[Problem requirements] Below are the records; copy exactly the stretch from the line containing "let should := shouldSkipped p domain in" through the line containing "pool6 : option (Pool S);", both ends included, and nothing else.

----- Exercise material

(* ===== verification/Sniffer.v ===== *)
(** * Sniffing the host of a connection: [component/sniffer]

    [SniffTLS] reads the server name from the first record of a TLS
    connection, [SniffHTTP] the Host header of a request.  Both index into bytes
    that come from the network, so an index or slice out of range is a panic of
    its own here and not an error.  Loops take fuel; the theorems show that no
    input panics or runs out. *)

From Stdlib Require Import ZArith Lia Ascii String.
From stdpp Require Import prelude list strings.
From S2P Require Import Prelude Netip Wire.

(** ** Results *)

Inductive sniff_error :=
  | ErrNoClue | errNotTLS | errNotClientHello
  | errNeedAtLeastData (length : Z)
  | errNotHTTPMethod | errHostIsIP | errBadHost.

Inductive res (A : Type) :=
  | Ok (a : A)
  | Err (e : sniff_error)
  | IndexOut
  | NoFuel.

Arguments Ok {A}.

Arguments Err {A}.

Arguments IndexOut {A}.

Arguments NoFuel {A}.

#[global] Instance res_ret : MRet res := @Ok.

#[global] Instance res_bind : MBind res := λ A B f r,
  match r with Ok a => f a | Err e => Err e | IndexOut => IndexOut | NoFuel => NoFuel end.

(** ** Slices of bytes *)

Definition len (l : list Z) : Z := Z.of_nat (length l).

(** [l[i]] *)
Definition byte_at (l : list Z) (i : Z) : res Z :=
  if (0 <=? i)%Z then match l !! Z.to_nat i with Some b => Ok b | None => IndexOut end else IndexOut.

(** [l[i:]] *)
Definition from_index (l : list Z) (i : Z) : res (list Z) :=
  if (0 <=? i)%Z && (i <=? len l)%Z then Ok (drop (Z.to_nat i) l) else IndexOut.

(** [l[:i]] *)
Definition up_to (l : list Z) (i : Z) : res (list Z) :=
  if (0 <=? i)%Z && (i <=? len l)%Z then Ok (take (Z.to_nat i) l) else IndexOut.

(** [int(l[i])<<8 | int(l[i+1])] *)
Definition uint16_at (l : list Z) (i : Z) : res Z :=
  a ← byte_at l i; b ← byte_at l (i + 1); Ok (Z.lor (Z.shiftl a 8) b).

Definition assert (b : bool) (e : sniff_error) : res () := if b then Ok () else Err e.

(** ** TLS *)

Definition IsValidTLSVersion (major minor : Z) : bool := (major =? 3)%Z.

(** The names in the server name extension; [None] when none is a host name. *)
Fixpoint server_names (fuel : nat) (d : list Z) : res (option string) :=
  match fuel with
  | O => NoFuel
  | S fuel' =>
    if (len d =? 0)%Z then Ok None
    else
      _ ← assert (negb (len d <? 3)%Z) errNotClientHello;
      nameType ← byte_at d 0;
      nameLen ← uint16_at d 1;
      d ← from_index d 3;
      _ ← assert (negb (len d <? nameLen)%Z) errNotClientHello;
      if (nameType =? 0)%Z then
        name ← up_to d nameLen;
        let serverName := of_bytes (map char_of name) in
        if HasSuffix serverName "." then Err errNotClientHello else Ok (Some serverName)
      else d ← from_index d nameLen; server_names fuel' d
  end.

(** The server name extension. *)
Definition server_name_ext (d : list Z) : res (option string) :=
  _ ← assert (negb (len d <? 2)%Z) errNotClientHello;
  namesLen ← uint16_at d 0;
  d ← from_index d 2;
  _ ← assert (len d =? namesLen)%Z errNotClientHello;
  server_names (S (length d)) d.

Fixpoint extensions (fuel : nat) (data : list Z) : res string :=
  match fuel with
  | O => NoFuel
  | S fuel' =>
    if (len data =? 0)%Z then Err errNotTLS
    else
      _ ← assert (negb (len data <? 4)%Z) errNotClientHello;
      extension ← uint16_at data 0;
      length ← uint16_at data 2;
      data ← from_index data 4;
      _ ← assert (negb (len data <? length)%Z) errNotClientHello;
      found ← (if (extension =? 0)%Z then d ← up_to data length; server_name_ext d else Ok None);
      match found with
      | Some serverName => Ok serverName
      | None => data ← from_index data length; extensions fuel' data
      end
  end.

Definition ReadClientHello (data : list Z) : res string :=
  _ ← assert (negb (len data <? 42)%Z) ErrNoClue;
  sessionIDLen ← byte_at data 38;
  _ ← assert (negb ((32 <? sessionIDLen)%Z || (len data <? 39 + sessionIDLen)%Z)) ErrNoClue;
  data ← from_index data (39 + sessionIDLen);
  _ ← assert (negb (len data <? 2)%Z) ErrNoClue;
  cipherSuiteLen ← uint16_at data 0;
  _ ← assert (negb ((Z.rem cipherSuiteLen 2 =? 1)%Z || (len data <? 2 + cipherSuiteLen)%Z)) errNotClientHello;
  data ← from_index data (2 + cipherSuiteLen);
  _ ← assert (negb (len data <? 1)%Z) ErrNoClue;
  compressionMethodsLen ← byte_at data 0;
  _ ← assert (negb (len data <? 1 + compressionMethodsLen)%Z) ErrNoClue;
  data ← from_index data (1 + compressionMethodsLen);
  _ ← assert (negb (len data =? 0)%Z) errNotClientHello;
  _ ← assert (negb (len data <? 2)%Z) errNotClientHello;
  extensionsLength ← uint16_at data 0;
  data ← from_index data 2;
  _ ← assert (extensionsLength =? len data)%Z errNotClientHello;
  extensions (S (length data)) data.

----------
----- Exercise material

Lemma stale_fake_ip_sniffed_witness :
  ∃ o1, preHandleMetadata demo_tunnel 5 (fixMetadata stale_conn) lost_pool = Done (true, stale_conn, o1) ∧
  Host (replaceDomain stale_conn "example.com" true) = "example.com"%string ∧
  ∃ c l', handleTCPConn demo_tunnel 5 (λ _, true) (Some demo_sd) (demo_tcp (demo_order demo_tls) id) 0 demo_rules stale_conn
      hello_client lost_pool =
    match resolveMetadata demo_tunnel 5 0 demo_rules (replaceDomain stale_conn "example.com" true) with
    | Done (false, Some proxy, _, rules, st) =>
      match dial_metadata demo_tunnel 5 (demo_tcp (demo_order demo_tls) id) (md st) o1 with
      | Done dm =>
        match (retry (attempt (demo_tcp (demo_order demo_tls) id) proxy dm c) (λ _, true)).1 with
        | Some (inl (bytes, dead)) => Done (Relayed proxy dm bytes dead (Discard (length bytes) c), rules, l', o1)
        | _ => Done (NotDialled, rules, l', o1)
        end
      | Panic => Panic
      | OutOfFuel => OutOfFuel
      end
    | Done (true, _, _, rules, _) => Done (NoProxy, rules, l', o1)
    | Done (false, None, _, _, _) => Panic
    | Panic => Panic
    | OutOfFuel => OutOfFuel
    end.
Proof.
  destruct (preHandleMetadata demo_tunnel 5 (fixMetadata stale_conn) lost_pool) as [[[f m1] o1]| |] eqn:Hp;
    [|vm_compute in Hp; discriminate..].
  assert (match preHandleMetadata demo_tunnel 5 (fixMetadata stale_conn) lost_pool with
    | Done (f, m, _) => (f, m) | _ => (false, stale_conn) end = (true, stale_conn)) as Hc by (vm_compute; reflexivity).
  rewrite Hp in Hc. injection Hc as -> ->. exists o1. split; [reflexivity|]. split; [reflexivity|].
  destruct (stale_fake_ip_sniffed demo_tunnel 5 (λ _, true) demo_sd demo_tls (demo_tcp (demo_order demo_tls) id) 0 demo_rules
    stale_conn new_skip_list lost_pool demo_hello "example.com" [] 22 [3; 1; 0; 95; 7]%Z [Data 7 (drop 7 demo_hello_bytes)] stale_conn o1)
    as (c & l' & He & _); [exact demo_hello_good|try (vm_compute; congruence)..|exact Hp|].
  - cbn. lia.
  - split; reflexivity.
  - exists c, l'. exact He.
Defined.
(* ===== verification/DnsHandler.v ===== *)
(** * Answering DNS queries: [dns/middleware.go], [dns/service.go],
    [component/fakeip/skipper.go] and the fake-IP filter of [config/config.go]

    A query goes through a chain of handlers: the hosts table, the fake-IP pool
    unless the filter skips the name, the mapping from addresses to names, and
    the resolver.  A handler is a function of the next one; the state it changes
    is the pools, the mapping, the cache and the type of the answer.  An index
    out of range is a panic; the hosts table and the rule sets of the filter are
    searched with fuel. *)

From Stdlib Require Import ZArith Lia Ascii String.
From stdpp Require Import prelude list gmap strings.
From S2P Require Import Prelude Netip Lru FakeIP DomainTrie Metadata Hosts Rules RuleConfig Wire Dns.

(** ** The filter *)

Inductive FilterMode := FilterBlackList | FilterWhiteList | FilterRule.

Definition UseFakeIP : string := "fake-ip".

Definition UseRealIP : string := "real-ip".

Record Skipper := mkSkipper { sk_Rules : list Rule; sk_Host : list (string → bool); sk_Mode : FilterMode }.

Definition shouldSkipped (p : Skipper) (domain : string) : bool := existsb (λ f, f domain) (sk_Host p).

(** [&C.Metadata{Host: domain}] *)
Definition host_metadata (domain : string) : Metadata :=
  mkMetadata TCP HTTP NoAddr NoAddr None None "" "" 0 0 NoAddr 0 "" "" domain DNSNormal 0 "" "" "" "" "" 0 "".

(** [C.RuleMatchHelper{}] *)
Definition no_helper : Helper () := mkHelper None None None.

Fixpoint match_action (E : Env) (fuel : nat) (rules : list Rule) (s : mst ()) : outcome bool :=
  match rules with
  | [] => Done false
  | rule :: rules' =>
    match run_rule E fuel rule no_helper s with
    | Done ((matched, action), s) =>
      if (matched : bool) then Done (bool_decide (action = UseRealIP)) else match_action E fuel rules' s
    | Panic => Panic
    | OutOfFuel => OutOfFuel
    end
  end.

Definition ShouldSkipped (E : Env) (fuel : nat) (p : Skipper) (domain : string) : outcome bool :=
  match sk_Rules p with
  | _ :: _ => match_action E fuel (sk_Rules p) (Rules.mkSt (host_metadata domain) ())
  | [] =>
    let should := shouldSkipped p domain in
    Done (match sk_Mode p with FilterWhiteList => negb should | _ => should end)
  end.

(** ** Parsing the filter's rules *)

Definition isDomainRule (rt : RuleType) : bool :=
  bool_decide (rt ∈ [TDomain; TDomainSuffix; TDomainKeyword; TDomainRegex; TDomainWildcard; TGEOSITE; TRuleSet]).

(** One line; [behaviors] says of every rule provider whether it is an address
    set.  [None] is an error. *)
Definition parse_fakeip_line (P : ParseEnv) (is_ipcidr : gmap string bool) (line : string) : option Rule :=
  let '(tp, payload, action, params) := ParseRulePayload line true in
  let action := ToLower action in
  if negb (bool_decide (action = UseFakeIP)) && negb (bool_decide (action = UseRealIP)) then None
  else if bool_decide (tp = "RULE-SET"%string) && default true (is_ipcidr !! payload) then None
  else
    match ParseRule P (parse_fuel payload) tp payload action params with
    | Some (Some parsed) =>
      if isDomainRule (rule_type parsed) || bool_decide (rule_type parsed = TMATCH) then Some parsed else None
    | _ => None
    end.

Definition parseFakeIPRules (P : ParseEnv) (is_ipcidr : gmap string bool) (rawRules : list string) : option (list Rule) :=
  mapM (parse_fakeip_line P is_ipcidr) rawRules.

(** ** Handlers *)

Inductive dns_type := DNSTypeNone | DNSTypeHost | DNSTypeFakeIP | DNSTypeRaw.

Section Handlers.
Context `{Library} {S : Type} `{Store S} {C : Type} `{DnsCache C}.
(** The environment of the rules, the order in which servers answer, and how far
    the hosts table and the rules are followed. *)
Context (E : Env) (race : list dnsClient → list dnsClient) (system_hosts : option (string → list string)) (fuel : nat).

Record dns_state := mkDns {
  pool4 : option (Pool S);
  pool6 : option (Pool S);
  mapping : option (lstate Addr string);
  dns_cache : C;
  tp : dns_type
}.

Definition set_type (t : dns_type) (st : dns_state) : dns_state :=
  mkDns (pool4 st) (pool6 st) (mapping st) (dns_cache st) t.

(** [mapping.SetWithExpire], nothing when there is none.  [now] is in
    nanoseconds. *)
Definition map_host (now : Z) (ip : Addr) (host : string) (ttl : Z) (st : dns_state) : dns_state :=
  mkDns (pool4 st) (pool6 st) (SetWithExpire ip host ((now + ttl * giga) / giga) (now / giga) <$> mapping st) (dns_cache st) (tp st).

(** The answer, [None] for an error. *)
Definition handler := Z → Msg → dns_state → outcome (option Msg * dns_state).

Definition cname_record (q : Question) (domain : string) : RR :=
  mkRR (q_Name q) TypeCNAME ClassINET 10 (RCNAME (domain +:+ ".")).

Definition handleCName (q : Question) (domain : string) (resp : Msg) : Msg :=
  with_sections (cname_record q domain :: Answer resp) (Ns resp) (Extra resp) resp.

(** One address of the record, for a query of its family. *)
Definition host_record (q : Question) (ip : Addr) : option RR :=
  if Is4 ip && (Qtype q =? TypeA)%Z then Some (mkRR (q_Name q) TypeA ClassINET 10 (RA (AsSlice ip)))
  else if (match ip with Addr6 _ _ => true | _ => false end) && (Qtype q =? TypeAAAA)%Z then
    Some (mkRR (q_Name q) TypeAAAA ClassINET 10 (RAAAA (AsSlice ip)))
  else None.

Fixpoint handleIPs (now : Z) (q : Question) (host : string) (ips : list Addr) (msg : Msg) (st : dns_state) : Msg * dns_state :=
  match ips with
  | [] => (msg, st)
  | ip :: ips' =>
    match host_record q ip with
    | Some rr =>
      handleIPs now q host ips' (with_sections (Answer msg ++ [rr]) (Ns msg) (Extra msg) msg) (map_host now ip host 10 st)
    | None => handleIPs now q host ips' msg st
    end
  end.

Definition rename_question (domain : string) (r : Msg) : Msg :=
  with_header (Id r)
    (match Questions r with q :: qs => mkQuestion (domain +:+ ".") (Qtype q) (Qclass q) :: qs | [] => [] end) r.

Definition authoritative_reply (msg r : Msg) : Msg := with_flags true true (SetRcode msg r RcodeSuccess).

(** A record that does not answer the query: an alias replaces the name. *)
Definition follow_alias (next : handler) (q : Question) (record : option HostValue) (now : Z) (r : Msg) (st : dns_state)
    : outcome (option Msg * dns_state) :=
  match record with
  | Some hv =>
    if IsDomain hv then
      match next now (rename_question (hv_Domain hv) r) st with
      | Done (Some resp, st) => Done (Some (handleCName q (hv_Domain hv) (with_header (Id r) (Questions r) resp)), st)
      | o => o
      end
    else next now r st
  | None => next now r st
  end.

----------

[Answer section]
    let should := shouldSkipped p domain in
    Done (match sk_Mode p with FilterWhiteList => negb should | _ => should end)
  end.

(** ** Parsing the filter's rules *)

Definition isDomainRule (rt : RuleType) : bool :=
  bool_decide (rt ∈ [TDomain; TDomainSuffix; TDomainKeyword; TDomainRegex; TDomainWildcard; TGEOSITE; TRuleSet]).

(** One line; [behaviors] says of every rule provider whether it is an address
    set.  [None] is an error. *)
Definition parse_fakeip_line (P : ParseEnv) (is_ipcidr : gmap string bool) (line : string) : option Rule :=
  let '(tp, payload, action, params) := ParseRulePayload line true in
  let action := ToLower action in
  if negb (bool_decide (action = UseFakeIP)) && negb (bool_decide (action = UseRealIP)) then None
  else if bool_decide (tp = "RULE-SET"%string) && default true (is_ipcidr !! payload) then None
  else
    match ParseRule P (parse_fuel payload) tp payload action params with
    | Some (Some parsed) =>
      if isDomainRule (rule_type parsed) || bool_decide (rule_type parsed = TMATCH) then Some parsed else None
    | _ => None
    end.

Definition parseFakeIPRules (P : ParseEnv) (is_ipcidr : gmap string bool) (rawRules : list string) : option (list Rule) :=
  mapM (parse_fakeip_line P is_ipcidr) rawRules.

(** ** Handlers *)

Inductive dns_type := DNSTypeNone | DNSTypeHost | DNSTypeFakeIP | DNSTypeRaw.

Section Handlers.
Context `{Library} {S : Type} `{Store S} {C : Type} `{DnsCache C}.
(** The environment of the rules, the order in which servers answer, and how far
    the hosts table and the rules are followed. *)
Context (E : Env) (race : list dnsClient → list dnsClient) (system_hosts : option (string → list string)) (fuel : nat).

Record dns_state := mkDns {
  pool4 : option (Pool S);
  pool6 : option (Pool S);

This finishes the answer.